The proposition is deceptively simple, until you actually start considering how we might know whether the husband was or was not unfaithful. As hiring a private eye (retrospectively) is unlikely, what we rely on is, realistically, the statements of the husband and, perhaps, some other members of the family. How do you confirm either party’s story?
But that’s not all. The problem with such an approach is that it is hardly reflective how we communicate. And so
My husband has been unfaithful.
is never uttered as a proposition. Moreover, I doubt very much such a statement would be uttered on its own or even in such a way. Can we really imagine a person who just tried to kill herself, simply and calmly saying that her husband had been unfaithful? Somehow, I would expect a few expletives, for example.
Moreover, whatever she did say that was whittled down to the above proposition, would have a number of other functions. For example, it is likely to be a justification of her suicide attempt, probably also an accusation of her husband, or an indictment of her failing relationship. Or perhaps all those things at the same time, together with some others. If we understand the dramatic contexts and the communicative function of such utterances, we will understand that the truth-conditionality of the statements is not exactly a priority. We will also understand that the husband was not asked to provide a competing proposition, but an admission of guilt! And this a very different thing altogether.

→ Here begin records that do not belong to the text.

(** The registers for the return to user mode. *)
Lemma prepare_return_ok me s ptr pt kst0 t : running me (tk s) -> held me (ptr, pt, kst0) t (tk s) ->
  exists s', prepare_return s = Ok (tt, s') /\ spp (csr s') = false /\ spie (csr s') = true /\ stvec (csr s') = u64 (TRAMPOLINE + uservec_off) /\
    sepc (csr s') = epc t /\ sie (mycpu (tk s')) = false /\ running me (tk s') /\
    held me (ptr, pt, kst0) (t <| kernel_satp := satp (csr s) |> <| kernel_sp := u64 (kst0 + PGSIZE) |> <| kernel_trap := usertrap_addr |>
      <| kernel_hartid := Z.of_nat (hartid (tk s)) |>) (tk s') /\ tickslock s' = tickslock s.
Proof.
  intros Hr Hh. unfold prepare_return. rewrite (mbind_Ok _ _ _ _ _ (lift_k_ok _ _ _ _ (curproc_running me (tk s) Hr))). rewrite !mbind_modify.
  rewrite mbind_get. match goal with |- context [mbind (lift_k (read_proc me)) _ ?x] => set (s1 := x) end.
  assert (held me (ptr, pt, kst0) t (tk s1)) as Hh1 by exact Hh. destruct Hh as (q & Hq & Hw & Ht). injection Hw as W1 W2 W3.
  assert (running me (tk s1)) as Hr1.
  { destruct (running_lockcycle me _ Hr) as [[A1 [A2 A2'] A3 A4 A5 A6] B C D F]. split; [by split|done..]. }
  rewrite (mbind_Ok _ _ _ q s1) by (unfold lift_k, read_proc; simpl; rewrite Hq; by destruct s). cbn [fst snd].
  destruct (upd_tf_ok me (fun t => t <| kernel_satp := satp (csr s1) |> <| kernel_sp := u64 (kstack q + PGSIZE) |>
    <| kernel_trap := usertrap_addr |> <| kernel_hartid := Z.of_nat (hartid (tk s1)) |>) s1 _ _ Hh1) as (k2 & H2 & Hh2 & Hp2 & Hc2 & Hr2).
  rewrite (mbind_Ok _ _ _ _ _ H2), mbind_modify. pose proof Hh2 as (q2 & Hq2 & Hw2 & Ht2).
  erewrite mbind_Ok; [|unfold read_tf; simpl; rewrite Hq2, Ht2; reflexivity]. eexists. split; [reflexivity|]. simpl.
  split; [done|]. split; [done|]. split; [done|]. split; [done|]. split; [by rewrite Hc2|]. split; [exact (Hr2 me Hr1)|]. split; [|done]. rewrite W3 in Hh2. exact Hh2.
Qed.
End User.

Section UserTrap.
Context {E : Type} {PE : ProcEnv E} {SW : Switch E} {SL : SwitchLaws SW} {TE : TrapEnv E} {TL : TrapLaws TE} {UL : UserLaws SW TE}.
Local Existing Instance quiet.
Implicit Types (s : tst E) (k : kst E).

(** Process [me] runs, is not killed, and owns the trap frame [t]. *)
Record alive me w t s : Prop := {
  al_run : running me (tk s);
  al_tick : lk_free (tickslock s);
  al_held : held me w t (tk s);
  al_kill : forall q, procs (tk s) !! me = Some q -> killed q = 0
}.
Lemma alive_step me w t s s' : alive me w t s -> calm (tk s) (tk s') -> core (tk s') = core (tk s) -> lk_free (tickslock s') -> alive me w t s'.
Proof.
  intros [A1 A2 A3 A4] Hc Hco Hl. split; [by eapply calm_running|done|by eapply core_held|]. intros q Hq.
  destruct A3 as (q0 & Hq0 & _). destruct (core_killed me (tk s) (tk s') q0 Hco Hq0) as (q' & Hq' & Hk). rewrite Hq in Hq'. injection Hq' as <-.
  rewrite Hk. by apply A4.
Qed.

(** What a system call handler that returns to its caller promises. *)
Definition syscall_returns fuel info pad me w t s : Prop :=
  exists s' t', syscall fuel info pad s = Ok (tt, s') /\ alive me w t' s' /\ epc t' = epc t.
(** vmfault() has mapped the page. *)
Definition fault_served s (p : proc) : Prop :=
  scause (csr s) = 13 \/ scause (csr s) = 15 ->
  forall e, exists pa e', env_vmfault (pagetable p) (sz p) (stval (csr s)) (if scause (csr s) =? 13 then 1 else 0) e = Ok (pa, e') /\ pa <> 0.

And here we come to core of the problem. In order to understand delusions, you must understand them not as propositions, but as communicative actions with particular functions and in a particular cultural, social and individual context. I would even suggest that you could even imagine a situation in which
The bastard cheated on me.
could be considered ‘delusional’, despite the fact that the bastard might actually have done. In other words, I would suggest that the ‘uttered proposition’ might in fact be true (surprisingly, what I write here might even make sense in the new definition of delusions in DMS5), and still might count a delusion. It’s all because delusions, I would suggest, are not so much linguistic, but they are discursive. In other words, delusions are situated, always performed here and now with a particular communicative goal. How it happens is for another blog.